In February, when home health orders came in to Health Information Management Services Northern Virginia, the average turnaround time was 4.4 days. By creating red folders for the orders, adding a cover sheet that says “stat” and date stamping the order as soon as it arrives, the team cut turnaround time to three days by April 2015—even as the number of orders went up from 673 in February to 747 in April. “This was important to the workflow, because when home health agencies called to follow up on the orders it interrupted our work,” says LaShawnda Powell, a senior health information management assistant in Woodbridge, Virginia, and member of OPEIU Local 2. “We have determined that our new process is successful and we’ve adopted it.” 

Northern California

Last year, unit-based team consultants and union partnership representatives formed a regional UBT to work on issues related to consistency and accountability for Northern California’s 1,300 frontline teams. Now the group has established three subgroups to review the 2015 National Agreement, which includes new provisions for UBTs.
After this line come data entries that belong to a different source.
(* ===== verification/Budget.v ===== *)
(** * The aggregate session-buffer budget (src/pkg/node/budget.go)

    Every method is one critical section on [b.mu]; chargeWait is two: the one
    that queues the request and, when the caller's context ends first, the one
    that withdraws it.  A waiter is identified by a number; [signalled] are the
    waiters whose [ready] channel was closed and [admitted] those among them
    that got their bytes.  Byte counts are int64 sums of socket-read sizes
    bounded by the limit, so they are unbounded integers here. *)
From S2P Require Export QueueStats.
#[local] Open Scope Z_scope.

Section budget.
Context {K : Type} `{Countable K}.

Record budgetWaiter := mkWaiter { w_id : nat; w_key : K; w_n : Z }.

Record sessionBufferBudget := mkBudget {
  limit : Z;
  accounted : Z;
  active : gmap K Z;
  waiters : list budgetWaiter;
  b_closed : bool;
  high : Z;                  (* Metrics.RelayBufferHigh *)
  nextWaiter : nat;
  admitted : gset nat;
  signalled : gset nat
}.

#[export] Instance sessionBufferBudget_expandable : Expandable sessionBufferBudget := {| expand := λ b,
  mkBudget (limit b) (accounted b) (active b) (waiters b) (b_closed b) (high b)
    (nextWaiter b) (admitted b) (signalled b) |}.

(** ** Operations *)

Definition newSessionBufferBudget (lim : Z) : sessionBufferBudget :=
  mkBudget lim 0 ∅ [] false 0 0 ∅ ∅.

Definition observeHighLocked (b : sessionBufferBudget) : sessionBufferBudget :=
  b <| high := atomicMax (high b) (accounted b) |>.

Definition begin (k : K) (b : sessionBufferBudget) : sessionBufferBudget :=
  if b_closed b then b else b <| active := <[k:=0]> (active b) |>.

(** One iteration of the grant loop for the waiter [w]: admitted when it fits,
    skipped otherwise. *)
Definition grantOne (w : budgetWaiter) (b : sessionBufferBudget) : bool * sessionBufferBudget :=
  if accounted b + w_n w >? limit b then (false, b)
  else
    let b := b <| accounted := accounted b + w_n w |>
               <| active := <[w_key w := default 0 (active b !! w_key w) + w_n w]> (active b) |> in
    (true, (observeHighLocked b) <| admitted := {[w_id w]} ∪ admitted b |>
                                 <| signalled := {[w_id w]} ∪ signalled b |>).

(** The loop: returns the waiters that stay. *)
Fixpoint grantLoop (ws : list budgetWaiter) (b : sessionBufferBudget)
  : list budgetWaiter * sessionBufferBudget :=
  match ws with
  | [] => ([], b)
  | w :: ws =>
    let '(ok, b1) := grantOne w b in
    let '(rest, b2) := grantLoop ws b1 in
    (if ok then rest else w :: rest, b2)
  end.

Definition grantWaitersLocked (b : sessionBufferBudget) : sessionBufferBudget :=
  if b_closed b || (limit b <=? 0) then b
  else let '(rest, b') := grantLoop (waiters b) b in b' <| waiters := rest |>.

(** The first critical section of chargeWait, for a caller whose context is not
    done: an immediate answer, or the number of the queued waiter (which may
    already have been admitted). *)
Inductive charge_result := ChargeNow (ok : bool) | ChargeQueued (id : nat).

Definition chargeWait (k : K) (n : Z) (b : sessionBufferBudget) : charge_result * sessionBufferBudget :=
  if n <=? 0 then (ChargeNow true, b)
  else if b_closed b then (ChargeNow false, b)
  else if limit b <=? 0 then (ChargeNow true, b)
  else match active b !! k with
  | None => (ChargeNow false, b)
  | Some _ =>
    let id := nextWaiter b in
    (ChargeQueued id,
     grantWaitersLocked (b <| waiters := waiters b ++ [mkWaiter id k n] |> <| nextWaiter := S id |>))
  end.

Definition removeWaiterLocked (id : nat) (b : sessionBufferBudget) : sessionBufferBudget :=
  b <| waiters := filter (λ w, w_id w ≠ id) (waiters b) |>.

(** The [ctx.Done()] branch of chargeWait. *)
Definition chargeCancel (id : nat) (b : sessionBufferBudget) : bool * sessionBufferBudget :=
  if bool_decide (id ∈ admitted b) then (true, b)
  else (false, grantWaitersLocked (removeWaiterLocked id b)).

Definition refund (k : K) (n : Z) (b : sessionBufferBudget) : Z * sessionBufferBudget :=
  if (n <=? 0) || (limit b <=? 0) || b_closed b then (0, b)
  else
    let cur := default 0 (active b !! k) in
    let n := if n >? cur then cur else n in
    if n =? 0 then (0, b)
    else
      let b := b <| accounted := accounted b - n |> <| active := <[k := cur - n]> (active b) |> in
      (n, grantWaitersLocked (observeHighLocked b)).

Definition end_ (k : K) (b : sessionBufferBudget) : Z * sessionBufferBudget :=
  match active b !! k with
  | None => (0, b)
  | Some cur =>
    let b := if (limit b >? 0) && negb (b_closed b) && (cur >? 0)
             then observeHighLocked (b <| accounted := accounted b - cur |>) else b in
    let b := b <| active := delete k (active b) |> in
    (cur, if cur >? 0 then grantWaitersLocked b else b)
  end.

Definition AccountedBytes (b : sessionBufferBudget) : Z := accounted b.
Definition ActiveRelays (b : sessionBufferBudget) : nat := size (active b).

Definition CloseBudget (b : sessionBufferBudget) : Z * sessionBufferBudget :=
  if b_closed b then (0, b)
  else
    let reclaimed := if limit b >? 0 then msum id (active b) else 0 in
    (reclaimed,
     observeHighLocked
       (b <| b_closed := true |> <| accounted := accounted b - reclaimed |> <| active := ∅ |>
          <| signalled := list_to_set (map w_id (waiters b)) ∪ signalled b |> <| waiters := [] |>)).

(** ** Runs *)

Inductive bop :=
| BBegin (k : K) | BCharge (k : K) (n : Z) | BCancel (id : nat)
| BRefund (k : K) (n : Z) | BEnd (k : K) | BClose.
Each subgroup has a distinct focus area: sponsorship, UBT validation and assessment, and tools to support contract expectations. The subgroups will develop recommendations for review by a committee of labor members and management representatives. The regional co-leads will submit final recommendations to the regional LMP Leadership Council by year’s end.

Northwest

UBT Resource Team members have been busy refining the region’s new process for assessing teams on the Path to Performance. Co-leads and sponsors of 415 unit-based teams in the Northwest work with their consultant to ensure each team advances or sustains high performance throughout the year. Improvement Advisors help co-leads create action plans and provide direct training to move teams along or refer them to the appropriate subject matter experts. A majority of teams at Levels 2 and 3 will advance to high performance within the next 90 days due in large part to the work of the UBT Resource Team.

Southern California

Playing games at work usually is considered taboo. But that’s exactly how a group of regional UBT staff members spent a recent afternoon when they learned to play the “Leading Innovation Game.” Created by Kaiser Permanente’s Innovation and Advanced Technology team, the board game is designed to help employees overcome challenges that can doom the best ideas. Starting this fall, regional UBT staff will train team co-leads and sponsors, who will share the game with unit-based teams at their facilities. “Most teams come up with great ideas but they aren’t always aware of potential pitfalls,” says Rosalyn Evans, UBT practice leader for Southern California. “This board game gives them hands-on experience to develop innovation in a risk-free environment.”